The Destruction of California Indians: A Collection of
Documents from the Period 1847 to 1865 in Which Are Described some of the Things
that Happened to Some of the Indians of California.
Edited By Robert F. Heizer. Lincoln: University of
Nebraska Press, 1993. 321 pages. $12.95.
Reviewed by Gerald Horn, Assistant Professor, Department of
Black Studies, University of California, Santa Barbara.
The provocative title of this riveting collection of military
and governmental reports, newspaper articles and the like brings us face to
face with one of the horrors that was involved in the making of this nation.
Preexisting nations were expropriated and ousted from much of the land, often
murdered, and generally subjected to a horrendous persecution. "Ethnic
cleansing" received a dress rehearsal; precedents were established that
have reverberated to this day.
This work focuses at the start on the 1840s and concentrates
heavily on the following two decades. The Office of Indian Affairs, the Records
War Department and the U.S. National Archives are the sources for the military
and governmental reports. There are notations pointing to their location. As
for the newspapers, the San Francisco Bulletin, the Marysville Appeal,
the Sacramento Union, and papers in Marysville are the source for
most of the gleanings from the press.
As is apparent, much of this book focuses on Northern
California. Robert Heizer, the anthropologist from Berkeley who edited this
collection, presumably did not intend for his work to comment on an age-old
question of California history. To wit, if the north of this state has been more
forward-looking, more liberal, than the south, then this open-mindedness was
not reflected in the treatment of California Indians.

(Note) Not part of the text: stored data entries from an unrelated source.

(** Which blocks of a function receive the instructions above, and with
    which location (pass, lines 129-136): [n] counts the draws of
    [AFL_R] made so far; a block the ratio skips is [None]. *)
Fixpoint assign_locations (P : platform) (inst_ratio : Z) (n : nat)
    (blocks : nat) : list (option Z) :=
  match blocks with
  | O => []
  | S blocks' =>
      if R P n 100 >=? inst_ratio
      then None :: assign_locations P inst_ratio (S n) blocks'
      else Some (R P (S n) (Z.of_nat (MAP_SIZE P)))
             :: assign_locations P inst_ratio (S (S n)) blocks'
  end.

(** [__sanitizer_cov_trace_pc_guard] (lines 262-264), [guard] being the
    word the argument points to. *)
Definition sanitizer_cov_trace_pc_guard (guard : Z) (rt : runtime)
    : option runtime :=
  counter ← Mem.load_u8 (area rt) guard;
  m ← Mem.store_u8 (area rt) guard (counter + 1);
  Some (set_area rt m).

(** ** Instrumentation ratio *)

Definition newline : string := String (Ascii.ascii_of_nat 10) EmptyString.

Definition ratio_diagnostic_runtime : string :=
  "[-] ERROR: Invalid AFL_INST_RATIO (must be 1-100)." +:+ newline.

Definition ratio_diagnostic_pass : string :=
  "Bad value of AFL_INST_RATIO (must be between 1 and 100)".

(** Lines 292-299: the guards after the first one. *)
Fixpoint fill_guards (P : platform) (inst_ratio : Z) (n : nat)
    (guards : list Z) : list Z :=
  match guards with
  | [] => []
  | _ :: rest =>
      if R P n 100 <? inst_ratio
      then CInt.uint 32 (R P (S n) (Z.of_nat (MAP_SIZE P) - 1) + 1)
             :: fill_guards P inst_ratio (S (S n)) rest
      else 0 :: fill_guards P inst_ratio (S n) rest
  end.

(** [__sanitizer_cov_trace_pc_guard_init] (lines 271-301) on the guard
    table [start, stop).  The state is the table and what was written to
    stderr. *)
Definition sanitizer_cov_trace_pc_guard_init (P : platform)
    (guards : list Z) : outcome (list Z * list string) unit :=
  match guards with
  | [] => Returned (guards, []) tt
  | g0 :: rest =>
      if negb (g0 =? 0) then Returned (guards, []) tt
      else
        let inst_ratio :=
          match getenv P "AFL_INST_RATIO" with
          | Some x => CInt.uint 32 (atoi P x)
          | None => 100
          end in
        if (inst_ratio =? 0) || (inst_ratio >? 100)
        then Terminated (guards, [ratio_diagnostic_runtime]) AbortSignal
        else
          Returned
            (CInt.uint 32 (R P 0 (Z.of_nat (MAP_SIZE P) - 1) + 1)
               :: fill_guards P inst_ratio 1 rest, [])
            tt
  end.

(** "Decide instrumentation ratio" (pass, lines 99-108 and 264-273).
    [FATAL] of debug.h prints its message and leaves with [exit(1)]. *)
Definition decide_inst_ratio (P : platform) : outcome (list string) Z :=
  match getenv P "AFL_INST_RATIO" with
  | Some inst_ratio_str =>
      match sscanf_u P inst_ratio_str with
      | Some x =>
          let inst_ratio := CInt.uint 32 x in
          if (inst_ratio =? 0) || (inst_ratio >? 100)
          then Terminated [ratio_diagnostic_pass] (ExitCode 1)
          else Returned [] inst_ratio
      | None => Terminated [ratio_diagnostic_pass] (ExitCode 1)
      end
  | None => Returned [] 100
  end.

(** The locations [AFLCoverage::runOnModule] hands out to the [blocks]
    basic blocks of a module (pass, lines 99-136). *)
Definition run_on_module (P : platform) (blocks : nat)
    : outcome (list string) (list (option Z)) :=
  match decide_inst_ratio P with
  | Returned err inst_ratio =>
      Returned err (assign_locations P inst_ratio 0 blocks)
  | Terminated err how => Terminated err how
  | Blocked err => Blocked err
  | Undefined => Undefined
  end.

(** ** Target-branch value capture (lines 320-396) *)

(** The body shared by the six functions, [v1] and [v2] being the two
    [int] values the function stores. *)
Definition capture (m : list Z) (br_id v1 v2 : Z) : outcome (list Z) unit :=
  match Mem.load_int m 0 with
  | Some target_br_id =>
      if br_id =? target_br_id then
        match (m1 ← Mem.store_int m 1 v1;
               m2 ← Mem.store_int m1 2 v2;
               Mem.store_int m2 3 12) with
        | Some m' => Terminated m' (ExitCode 0)
        | None => Undefined
        end
      else Returned m tt
  | None => Undefined
  end.

Definition check_br8 (m : list Z) (br_id op1 op2 constant_loc : Z) :=
  capture m br_id (CInt.sint 32 op1) (CInt.sint 32 op2).

Definition check_br16 (m : list Z) (br_id op1 op2 constant_loc : Z) :=
  capture m br_id (CInt.sint 32 op1) (CInt.sint 32 op2).

Definition check_br32 (m : list Z) (br_id op1 op2 constant_loc : Z) :=
  capture m br_id (CInt.sint 32 op1) (CInt.sint 32 op2).

Definition check_br64 (m : list Z) (br_id op1 op2 constant_loc : Z) :=
  capture m br_id (CInt.sint 32 op1) (CInt.sint 32 op2).

(** [s[0]] for a C string given by its characters before the
    terminating NUL. *)
Definition first_char (s : list Z) : Z := hd 0 s.

Definition check_strcmp (m : list Z) (br_id type : Z) (op1 op2 : list Z)
    (ret constant_loc : Z) :=
  capture m br_id (CInt.sint 32 (first_char op1)) (CInt.sint 32 (first_char op2)).

Definition check_strncmp (m : list Z) (br_id type : Z) (op1 op2 : list Z)
    (len ret constant_loc : Z) :=
  capture m br_id (CInt.sint 32 (first_char op1)) (CInt.sint 32 (first_char op2)).

(** ** Branch-distance recorder (lines 399-838) *)

(** The groups of [case] labels of the [switch (type)]. *)
Inductive cmp_family : Type := FamGt | FamEq | FamGe | FamLt | FamLe.

Definition switch_case (type : Z) : option cmp_family :=
  match type with
  | 0 | 1 => Some FamGt
  | 2 | 7 | 11 => Some FamEq
  | 3 | 4 => Some FamGe
  | 5 | 6 => Some FamLt
  | 8 | 9 => Some FamLe
  | _ => None
  end.

(** The block under a true first condition:
    [if (val == 0) cell = 1; else if (val == 2) cell = 3;]
    with [extra] added to the value stored ([len << 2] in [log_strncmp],
    nothing elsewhere). *)
Definition mark_first (m : list Z) (br_id val extra : Z) : option (list Z) :=
  if val =? 0 then Mem.store_u8 m br_id (1 + extra)
  else if val =? 2 then Mem.store_u8 m br_id (3 + extra)
  else Some m.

This is not to suggest that the Indians of Southern
California were treated benignly in comparison to their compatriots of the
north. As Albert L. Hurtado relates in his evocative Introduction to this text,
the "Franciscan missionaries....unintentionally introduced diseases new to
California Indians, who died at a stunningly rapid pace." (p. v) This was a
phenomenon not limited to one region. That Southern California was a hotbed of
Confederate sentiment during the U.S. Civil War is also suggestive of a
regressive approach to racial matters. Though the north and south of this state
may have disagreed on various issues over the decades, it is bracing to note
that there has been, roughly, a "bi-partisan" approach to California Indians.

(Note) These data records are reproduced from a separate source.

(** X15.  A windowed run whose replication bookmark [pendulum.parse]
    cannot read raises what [pendulum.parse] raises, after the schema and
    before any call of the client, any reading of the clock and any state. *)
Theorem sync_unreadable_bookmark (fuel : nat) (s : stream) (w : World) (e : exn) :
  (pendulum_parse (get_bookmark (state w) "leads" (replication_key s)) = inl e →
   sync_leads fuel s w =
     (Raise e, w, [WriteSchema "leads" (properties s) (key_properties s)]))
  ∧ (pendulum_parse
       (get_bookmark (state w) (tap_stream_id s) (replication_key s)) = inl e →
     sync_activities fuel s w =
       (Raise e, w,
        [WriteSchema (tap_stream_id s) (properties s) (key_properties s)])).
Proof.
  split; intros Hb.
  - unfold sync_leads. rewrite run_bind. cbn [emit]. rewrite run_bind.
    cbn [get_state]. rewrite run_bind, Hb. reflexivity.
  - unfold sync_activities. rewrite run_bind. cbn [emit]. rewrite run_bind.
    cbn [get_state]. rewrite run_bind, Hb. reflexivity.
Qed.

Lemma whole_seconds_mono (a b : Z) : a ≤ b → whole_seconds a ≤ whole_seconds b.
Proof.
  intros H. unfold whole_seconds.
  rewrite !Zmod_eq_full by discriminate.
  pose proof (Z.div_le_mono a b 1000000 eq_refl H). lia.
Qed.

Lemma whole_seconds_aligned (a : Z) : a mod 1000000 = 0 → whole_seconds a = a.
Proof. intros H. unfold whole_seconds. lia. Qed.

(** X16.  The end [get_export_end] gives is a whole second.  When the
    window starts on a whole second and the clock, which does not run
    backwards, has passed the start, the end is not before the start; it is
    the start plus 30 days when the clock has passed that too. *)
Theorem get_export_end_not_before_start (export_start : datetime) (w : World) :
  let export_end :=
    export_end_at export_start (clock (ticks w)) (clock (S (ticks w))) in
  (get_export_end export_start w).1.1 = Ok export_end
  ∧ instant export_end mod 1000000 = 0
  ∧ (instant export_start mod 1000000 = 0 →
     instant export_start ≤ clock (ticks w) →
     clock (ticks w) ≤ clock (S (ticks w)) →
     instant export_start ≤ instant export_end
     ∧ (instant export_start + MAX_EXPORT_DAYS * MICROS_PER_DAY < clock (ticks w) →
        instant export_end
        = instant export_start + MAX_EXPORT_DAYS * MICROS_PER_DAY)).
Proof.
  intros export_end. split; [now rewrite get_export_end_run |].
  subst export_end. rewrite export_end_at_instant. split.
  - unfold whole_seconds. rewrite Zminus_mod, Z.mod_mod by discriminate.
    rewrite Z.sub_diag. reflexivity.
  - intros Hal Hpast Hclock.
    assert (Hday : (MAX_EXPORT_DAYS * MICROS_PER_DAY) mod 1000000 = 0)
      by reflexivity.
    assert (Hend : whole_seconds
                     (instant export_start + MAX_EXPORT_DAYS * MICROS_PER_DAY)
                   = instant export_start + MAX_EXPORT_DAYS * MICROS_PER_DAY).
    { apply whole_seconds_aligned.
      rewrite Z.add_mod, Hal, Hday by discriminate. reflexivity. }
    destruct (_ <? clock (ticks w)) eqn:Hlt.
    + rewrite Hend. split; [| reflexivity].
      unfold MAX_EXPORT_DAYS, MICROS_PER_DAY. lia.
    + split; [| intros H; apply Z.ltb_ge in Hlt; lia].
      rewrite <- (whole_seconds_aligned _ Hal).
      apply whole_seconds_mono. lia.
Qed.

End EdgeRuns.

(** X14 at an account whose bookmark is the run start time. *)
Lemma sync_nothing_to_fetch_witness :
  let w := Scenario.start Scenario.two_windows
             (Scenario.leads_state "2020-02-15T00:00:00+00:00" None) in
  sync_leads (RT := Reference.runtime) (EV := Scenario.env Scenario.two_windows)
    5 Scenario.leads w =
    (Ok 0, Scenario.world Scenario.two_windows (state w) ["e1"; "e2"] 1,
     [WriteSchema "leads" (properties Scenario.leads) ["id"]]).
Proof.
  intros w.
  refine (proj1 (sync_nothing_to_fetch (RT := Reference.runtime)
                   (EV := Scenario.env Scenario.two_windows)
                   5 Scenario.leads w (Scenario.midnight 45)) _ _).
  - run_eq.
  - vm_compute. discriminate.
Defined.

(** X15 at a state whose bookmark is not a timestamp. *)
Lemma sync_unreadable_bookmark_witness :
  let w := Scenario.start Scenario.two_windows
             (Scenario.leads_state "yesterday" None) in
  sync_leads (RT := Reference.runtime) (EV := Scenario.env Scenario.two_windows)
    5 Scenario.leads w =
    (Raise ValueError, w,
     [WriteSchema "leads" (properties Scenario.leads) ["id"]]).
Proof.
  intros w.
  refine (proj1 (sync_unreadable_bookmark (RT := Reference.runtime)
                   (EV := Scenario.env Scenario.two_windows)
                   5 Scenario.leads w ValueError) _).
  run_eq.
Defined.

(** X16 at a window from 1 January read on 15 February: it ends on
    31 January. *)
Lemma get_export_end_not_before_start_witness :
  let w := Scenario.start Scenario.two_windows
             (Scenario.leads_state "2020-01-01T00:00:00+00:00" None) in
  let export_end :=
    export_end_at (Scenario.midnight 0)
      (clock (Env := Scenario.env Scenario.two_windows) 0)
      (clock (Env := Scenario.env Scenario.two_windows) 1) in
  instant (Scenario.midnight 0) ≤ instant export_end
  ∧ instant export_end = Scenario.day 30.
Proof.
  intros w export_end.
  destruct (proj2 (proj2 (get_export_end_not_before_start
                            (EV := Scenario.env Scenario.two_windows)
                            (Scenario.midnight 0) w)))
    as [Hle Heq].
  - reflexivity.
  - vm_compute. discriminate.
  - vm_compute. discriminate.
  - split; [exact Hle |]. etransitivity; [apply Heq | reflexivity].
    vm_compute. reflexivity.
Defined.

It is not difficult to see parallels between and among the
hateful treatment accorded California Indians and what befell
African-Americans, Asian-Americans, and, most notably, the Mexican-derived
population. For example, there is an entire chapter on "Indians as the Butt
of Jokes" and there are many striking similarities between the humor here
and what other racial and ethnic minorities have been forced to endure in the
name of laughter.
Complicating a one-sided view of racial conflict, the editor
also includes a chapter entitled, "Indian Mistreatment of Chinese."
Those concerned about black-brown issues and/or Asian and African-American
conflict in San Diego County and elsewhere should examine this chapter.
In sum, this book provides useful background on a painful
period. It can be read profitably by all.